Review: Monster Massacre / Author: Various / Artist: Various / Publisher: Titan / Release Date: Out Now
With its large format and thick glossy covers, Monster Massacre feels like a British comic book annual, albeit one for grown-ups, and that’s exactly what it is: an anthology crammed with multiple stories from different artists and writers, as well as some text-only short stories. The only thing missing is a puzzle page and a pull-out pin-up.
Monster Massacre is very much aimed at adults; not only is every story some flavour or other of horror, the pages that aren’t filled with monsters are filled with drawings of woman in a various states of undress. The artwork throughout is very, very nice, and features work from the likes of D’Israeli, Alex Horley and Tom Raney.
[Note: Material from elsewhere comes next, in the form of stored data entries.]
Ltac report := eexists _, _, _; split; [done|]; split; [intros text Ht; simplify_eq; vm_compute; eauto|done].
Ltac enough_coords Hget :=
  match goal with |- context [alen ?m <? ?n] => destruct (Z.ltb_spec (alen m) n); cbn [negb]; [report|] end;
  repeat match goal with |- context [aget _ (_ + ?k)] => destruct (Hget k) as [? ->]; [lia|lia|]; mred end.

(** One command reads only coordinates that are there. *)
Lemma feed_command_returns {S} (c : PathConsumer S) coords command off s : consumer_returns c -> 0 <= off <= alen coords ->
  exists off' f s', feed_command c coords (alen coords) command off s = Some (off', f, s') /\ reported f /\
    match needs command with
    | Some n => if off + n <=? alen coords then f = None /\ off' = off + n else f <> None
    | None => f <> None
    end.
Proof.
  intros [H1 H2 H3 H4 H5 _] Hoff. unfold feed_command, needs.
  assert (Hget : forall k, 0 <= k -> off + k < alen coords -> is_Some (aget coords (off + k))) by (intros; apply aget_is_Some; lia).
  rewrite !Z.gtb_ltb.
  destruct (command =? SEG_MOVETO); [|destruct (command =? SEG_LINETO); [|destruct (command =? SEG_QUADTO);
    [|destruct (command =? SEG_CUBICTO); [|destruct (command =? SEG_CLOSE)]]]]; cbn [orb];
    rewrite ?(Z.leb_antisym (alen coords)).
  - enough_coords Hget. match goal with |- context [moveTo c ?a0 ?a1 s] => destruct (H1 a0 a1 s) as [s' ->] end. mred. by eexists _, _, _.
  - enough_coords Hget. match goal with |- context [lineTo c ?a0 ?a1 s] => destruct (H2 a0 a1 s) as [s' ->] end. mred. by eexists _, _, _.
  - enough_coords Hget. match goal with |- context [quadTo c ?a0 ?a1 ?a2 ?a3 s] => destruct (H3 a0 a1 a2 a3 s) as [s' ->] end. mred. by eexists _, _, _.
  - enough_coords Hget. match goal with |- context [curveTo c ?a0 ?a1 ?a2 ?a3 ?a4 ?a5 s] => destruct (H4 a0 a1 a2 a3 a4 a5 s) as [s' ->] end. mred. by eexists _, _, _.
  - destruct (H5 s) as [s' ->]. mred. rewrite Z.add_0_r.
    eexists _, _, _. split; [done|]. split; [done|]. by rewrite (proj2 (Z.ltb_ge (alen coords) off)) by lia.
  - report.
Qed.

Lemma feed_commands_return {S} (c : PathConsumer S) coords commands : consumer_returns c -> forall off s, 0 <= off <= alen coords ->
  exists f s', feed_commands c coords (alen coords) commands off s = Some (f, s') /\ reported f /\
    (f = None <-> well_formed commands off (alen coords) = true).
Proof.
  intros Hc. induction commands as [|command commands IH]; intros off s Hoff; cbn [feed_commands well_formed]; [by eexists _, _|].
  destruct (feed_command_returns c coords command off s Hc Hoff) as (off' & f & s' & -> & Hr & Hn). mred.
  destruct (needs command) as [n|] eqn:En; [destruct (Z.leb_spec (off + n) (alen coords))|].
  - destruct Hn as [-> ->]. cbn [andb]. apply IH. pose proof (needs_nonneg command n En). lia.
  - destruct f as [text|]; [|done]. eexists _, _. split; [done|]. split; [done|]. done.
  - destruct f as [text|]; [|done]. eexists _, _. split; [done|]. split; [done|]. done.
Qed.

(** C32: a path is fed safely.  Into any consumer whose functions return, [feedConsumer]
    reads no coordinate outside the array and returns: without a failure exactly when
    every command is known and has its coordinates, and otherwise with a text that
    becomes a Java exception. *)
Theorem feed_malformed {S} (c : PathConsumer S) coords commands numCommands s : consumer_returns c ->
  numCommands <= alen commands ->
  exists f s', feedConsumer (true, true) c coords (alen coords) commands numCommands s = Some (f, s') /\
    (f = None <-> well_formed (take (Z.to_nat numCommands) commands) 0 (alen coords) = true) /\
    (forall text, f = Some text -> is_Some (failure_exception text)).
Proof.
  intros Hc Hn. unfold feedConsumer. cbn [fst snd negb orb]. rewrite (proj2 (Z.ltb_ge (alen commands) numCommands)) by done.
  pose proof (alen_nonneg coords).
  destruct (feed_commands_return c coords (take (Z.to_nat numCommands) commands) Hc 0 s) as (f & s' & -> & Hr & Hw); [lia|].
  mred. destruct f as [text|]; [by eexists _, _|]. destruct (ret_pathDone c Hc s') as [s2 ->]. mred. by eexists _, _.
Qed.

Lemma feed_malformed_witness :
  exists f s', feedConsumer (true, true) idle_consumer [of_int 1; of_int 2; of_int 3] 3 [SEG_MOVETO; SEG_LINETO] 2 tt = Some (f, s') /\
    (f = None <-> well_formed [SEG_MOVETO; SEG_LINETO] 0 3 = true) /\
    (forall text, f = Some text -> is_Some (failure_exception text)).
Proof.
  apply (feed_malformed idle_consumer [of_int 1; of_int 2; of_int 3] [SEG_MOVETO; SEG_LINETO] 2 tt); [split; cbn; eauto|].
  vm_compute. discriminate.
Defined.

(** ** The rows of the iterator *)

(** C14: in every row the iterator yields the crossings of exactly the edges that are live
    in it, in ascending order, with the links and flags of the buckets consistent, and is
    then ready for the next row. *)
Theorem row_crossings r0 E y it r : SIZEOF_EDGE * alen E < 2 ^ 24 ->
  - 2 ^ 24 < boundsMinY r0 /\ boundsMaxY r0 < 2 ^ 24 -> scanning r0 E y it r -> boundsMinY r0 <= y < boundsMaxY r0 ->
  exists cs xr it' r', ScanlineIterator_next it r = Some (alen cs, it', r') /\ crossings it' = (cs ++ xr)%list /\
    ascending cs /\ cs ≡ₚ row_codes E y /\ scanning r0 E (y + 1) it' r'.
Proof. intros Hfew Hb Hs Hy. by apply next_spec. Qed.

Lemma row_crossings_witness :
  let E := omap (line_edge (0 * 2 ^ 3) (6 * 2 ^ 3)) (pen_lines triangle_pen) in
  exists r cs xr it' r', ScanlineIterator_next (ScanlineIterator_init r) r = Some (alen cs, it', r') /\ crossings it' = (cs ++ xr)%list /\
    ascending cs /\ cs ≡ₚ row_codes E (sampleRowMin r) /\ scanning r E (sampleRowMin r + 1) it' r'.
Proof.
  intros E.
  destruct (fill_path_spec (Renderer_setup 3 3 first_statics) 3 3 10 identity triangle triangle_commands 4 true 0 0 6 6 [] triangle_pen)
    as (r & _ & _ & _ & H0 & H6 & _ & Hs & _).
  - vm_compute. repeat split; discriminate.
  - vm_compute. repeat split; discriminate.
  - vm_compute. reflexivity.
  - vm_compute. reflexivity.
  - apply forallb_Forall. vm_compute. reflexivity.
  - fold E in Hs. exists r. apply (row_crossings r E (sampleRowMin r) (ScanlineIterator_init r) r).
    + vm_compute. reflexivity.
    + rewrite H0, H6. lia.
    + by apply ScanlineIterator_init_spec.
    + pose proof (sc_min _ _ Hs). pose proof (sc_max _ _ Hs). assert (Hne : E <> []) by (vm_compute; discriminate).
      pose proof (sc_tight _ _ Hs Hne). lia.
Defined.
The collection begins with an old-school Jack Kirby reprint, and gets better from that point on.
The stories are short and scary, and the full range of spooky is explored here: from clever little fairy tales, to daft superhero stories with semi-naked succubi, the book does its best to wow the reader. Though there are no poor stories in the set, the collection is very wide and it veers from haunting darkness to gory silliness in a single turn of the page. This makes for a slightly bumpy read, but this isn’t the sort of thing you read in one sitting anyway (though you could do so quite easily); it’s more something to dive into when you have a spare moment. Monster Massacre is an excellent showcase and will appeal to those of us who wish that the horror comics far outnumbered the spandex crowd.